-- EXCERPTED RECORDS follows --

Fixpoint strrchr_from (fuel : nat) (m : mem) (s c last : Z) : option Z :=
  let last := if m s =? w8 c then s else last in
  if m s =? 0 then Some last else
  match fuel with O => None | S f => strrchr_from f m (s + 1) c last end.
Definition strrchr (fuel : nat) (m : mem) (s c : Z) : option Z := strrchr_from fuel m s c 0.

(** * klib/mem.c *)

Fixpoint copy_up (n : nat) (m : mem) (d s : Z) : mem :=
  match n with O => m | S n' => copy_up n' (poke m d (m s)) (d + 1) (s + 1) end.
Fixpoint copy_down (n : nat) (m : mem) (d s : Z) : mem :=
  match n with O => m | S n' => copy_down n' (poke m d (m s)) (d - 1) (s - 1) end.
Definition memmove (m : mem) (dest src n : Z) : mem :=
  if (n =? 0) || (dest =? src) then m else
  if dest <? src then copy_up (Z.to_nat n) m dest src
  else copy_down (Z.to_nat n) m (dest + (n - 1)) (src + (n - 1)).

Fixpoint memcmp_from (n : nat) (m : mem) (s1 s2 : Z) : Z :=
  match n with
  | O => 0
  | S n' =>
      if negb (m s1 =? m s2) then (if m s1 <? m s2 then -1 else 1)
      else memcmp_from n' m (s1 + 1) (s2 + 1)
  end.
Definition memcmp (m : mem) (str1 str2 count : Z) : Z := memcmp_from (Z.to_nat count) m str1 str2.

Fixpoint memchr_from (n : nat) (m : mem) (p c : Z) : Z :=
  match n with
  | O => 0
  | S n' => if m p =? w8 c then p else memchr_from n' m (p + 1) c
  end.
Definition memchr (m : mem) (s c n : Z) : Z := memchr_from (Z.to_nat n) m s c.

(** * include/convert.h *)

Definition htons (x : Z) : Z := w16 (Z.lor (Z.shiftr x 8) (Z.shiftl x 8)).
Definition htonl (x : Z) : Z :=
  Z.lor (Z.lor (Z.lor (Z.shiftr x 24) (Z.land (Z.shiftr x 8) 0xFF00)) (Z.land (w32 (Z.shiftl x 8)) 0xFF0000)) (w32 (Z.shiftl x 24)).
Definition be32 (m : mem) (p : Z) : Z :=
  Z.lor (Z.lor (Z.lor (w32 (Z.shiftl (m p) 24)) (w32 (Z.shiftl (m (p + 1)) 16))) (w32 (Z.shiftl (m (p + 2)) 8))) (m (p + 3)).

(** * include/convert.c *)

(** Characters by code. *)
Definition chr_0 : Z := 48.
Definition chr_9 : Z := 57.
Definition chr_a : Z := 97.
Definition chr_A : Z := 65.
Definition chr_minus : Z := 45.
Definition chr_plus : Z := 43.
Definition chr_space : Z := 32.

Definition is_digit (c : Z) : bool := (chr_0 <=? c) && (c <=? chr_9).
Definition is_hex (c : Z) : bool :=
  is_digit c || ((chr_a <=? c) && (c <=? 102)) || ((chr_A <=? c) && (c <=? 70)).

(** [while (c == ' ' || c == '\t' || c == '\n') str++] *)
Fixpoint skip_blanks (fuel : nat) (m : mem) (s : Z) : option Z :=
  if (m s =? chr_space) || (m s =? 9) || (m s =? 10) then
    match fuel with O => None | S f => skip_blanks f m (s + 1) end
  else Some s.
(** The sign: whether the number is negative, and the address after it. *)
Definition take_sign (m : mem) (s : Z) : bool * Z :=
  if m s =? chr_minus then (true, s + 1) else if m s =? chr_plus then (false, s + 1) else (false, s).

(** The loops over digits; the value wraps as [int] does on this target. *)
Fixpoint dec_digits (fuel : nat) (m : mem) (s value : Z) : option Z :=
  if is_digit (m s) then
    match fuel with O => None | S f => dec_digits f m (s + 1) (s32 (value * 10 + (m s - chr_0))) end
  else Some value.
Definition hex_value (c : Z) : Z :=
  if is_digit c then c - chr_0 else if (chr_a <=? c) && (c <=? 102) then c - chr_a + 10 else c - chr_A + 10.
Fixpoint hex_digits (fuel : nat) (m : mem) (s value : Z) : option Z :=
  if is_hex (m s) then
    match fuel with O => None | S f => hex_digits f m (s + 1) (s32 (value * 16 + hex_value (m s))) end
  else Some value.

Definition atoi (fuel : nat) (m : mem) (str : Z) : option Z :=
  str ← skip_blanks fuel m str;
  let '(is_negative, str) := take_sign m str in
  value ← dec_digits fuel m str 0;
  Some (if is_negative : bool then s32 (- value) else value).
Definition atoh (fuel : nat) (m : mem) (str : Z) : option Z :=
  str ← skip_blanks fuel m str;
  let '(is_negative, str) := take_sign m str in
  value ← hex_digits fuel m str 0;
  Some (if is_negative : bool then s32 (- value) else value).

(** A digit as a character. *)
Definition digit_char (digit : Z) : Z := if digit <? 10 then w8 (chr_0 + digit) else w8 (chr_a + (digit - 10)).
(** [while (value) ...]: the digits of [value], least significant first, appended to the local
    buffer [bfr]. *)
Fixpoint digits_of (fuel : nat) (value base : Z) (bfr : list Z) : option (list Z) :=
  if value =? 0 then Some bfr else
  match fuel with O => None | S f => digits_of f (value / base) base (bfr ++ [digit_char (value mod base)]) end.
(** The buffer is written backwards. *)
Fixpoint write_all (m : mem) (s : Z) (l : list Z) : mem :=
  match l with [] => m | c :: l' => write_all (poke m s c) (s + 1) l' end.
Definition write_str (m : mem) (s : Z) (l : list Z) : mem :=
  poke (write_all m s l) (s + Z.of_nat (length l)) 0.

Definition utoa (fuel : nat) (m : mem) (value str base : Z) : option mem :=
  if value =? 0 then Some (write_str m str [chr_0]) else
  bfr ← digits_of fuel value base [];
  Some (write_str m str (reverse bfr)).
(** [value % base] and [value / base] are computed in [unsigned]. *)
Definition itoa (fuel : nat) (m : mem) (value str base : Z) : option mem :=
  if value =? 0 then Some (write_str m str [chr_0]) else
  let '(m, str, value) := if value <? 0 then (poke m str chr_minus, str + 1, s32 (- value)) else (m, str, value) in
  bfr ← digits_of fuel (w32 value) base [];
  Some (write_str m str (reverse bfr)).

(** * include/stdlib.c *)

Definition abs (j : Z) : Z := if j <? 0 then s32 (- j) else j.

Definition is_ws (c : Z) : bool := (c =? chr_space) || (c =? 9) || (c =? 10) || (c =? 13) || (c =? 12) || (c =? 11).
Fixpoint skip_ws (fuel : nat) (m : mem) (s : Z) : option Z :=
  if is_ws (m s) then match fuel with O => None | S f => skip_ws f m (s + 1) end else Some s.

(** The base, with [0] read off the prefix. *)
Definition pick_base (m : mem) (s base : Z) : Z :=
  if base =? 0 then
    if m s =? chr_0 then (if (m (s + 1) =? 120) || (m (s + 1) =? 88) then 16 else 8) else 10
  else base.
Definition skip_0x (m : mem) (s base : Z) : Z :=
  if (base =? 16) && (m s =? chr_0) && ((m (s + 1) =? 120) || (m (s + 1) =? 88)) then s + 2 else s.
Definition digit_value (c : Z) : option Z :=
  if is_digit c then Some (c - chr_0)
  else if (chr_a <=? c) && (c <=? 122) then Some (c - chr_a + 10)
  else if (chr_A <=? c) && (c <=? 90) then Some (c - chr_A + 10)
  else None.
(** The digits from [s] on: the value, modulo the width of [long], and where they end. *)
Fixpoint acc_digits (fuel : nat) (m : mem) (s base acc : Z) : option (Z * Z) :=
  if m s =? 0 then Some (acc, s) else
  match digit_value (m s) with
  | None => Some (acc, s)
  | Some digit =>
      if base <=? digit then Some (acc, s) else
      match fuel with O => None | S f => acc_digits f m (s + 1) base (w32 (acc * base + digit)) end
  end.
Definition strtol (fuel : nat) (m : mem) (nptr base : Z) : option (Z * Z) :=
  s ← skip_ws fuel m nptr;
  let '(neg, s) := if (m s =? chr_plus) || (m s =? chr_minus) then (m s =? chr_minus, s + 1) else (false, s) in
  let base := pick_base m s base in
  let s := skip_0x m s base in
  r ← acc_digits fuel m s base 0;
  let '(acc, e) := r in
  Some (if neg : bool then s32 (- s32 acc) else s32 acc, if e =? s then nptr else e).
Definition strtoul (fuel : nat) (m : mem) (nptr base : Z) : option (Z * Z) :=
  s ← skip_ws fuel m nptr;
  let s := if (m s =? chr_plus) || (m s =? chr_minus) then s + 1 else s in
  let base := pick_base m s base in
  let s := skip_0x m s base in
  r ← acc_digits fuel m s base 0;
  let '(acc, e) := r in
  Some (acc, if e =? s then nptr else e).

-- EXCERPTED RECORDS concluded --

PROBLEM TO SOLVE :: Find the lines above holding the word "shiftr" and show them.

RESPONSE TO THE TASK ::
Definition htons (x : Z) : Z := w16 (Z.lor (Z.shiftr x 8) (Z.shiftl x 8)).
  Z.lor (Z.lor (Z.lor (Z.shiftr x 24) (Z.land (Z.shiftr x 8) 0xFF00)) (Z.land (w32 (Z.shiftl x 8)) 0xFF0000)) (w32 (Z.shiftl x 24)).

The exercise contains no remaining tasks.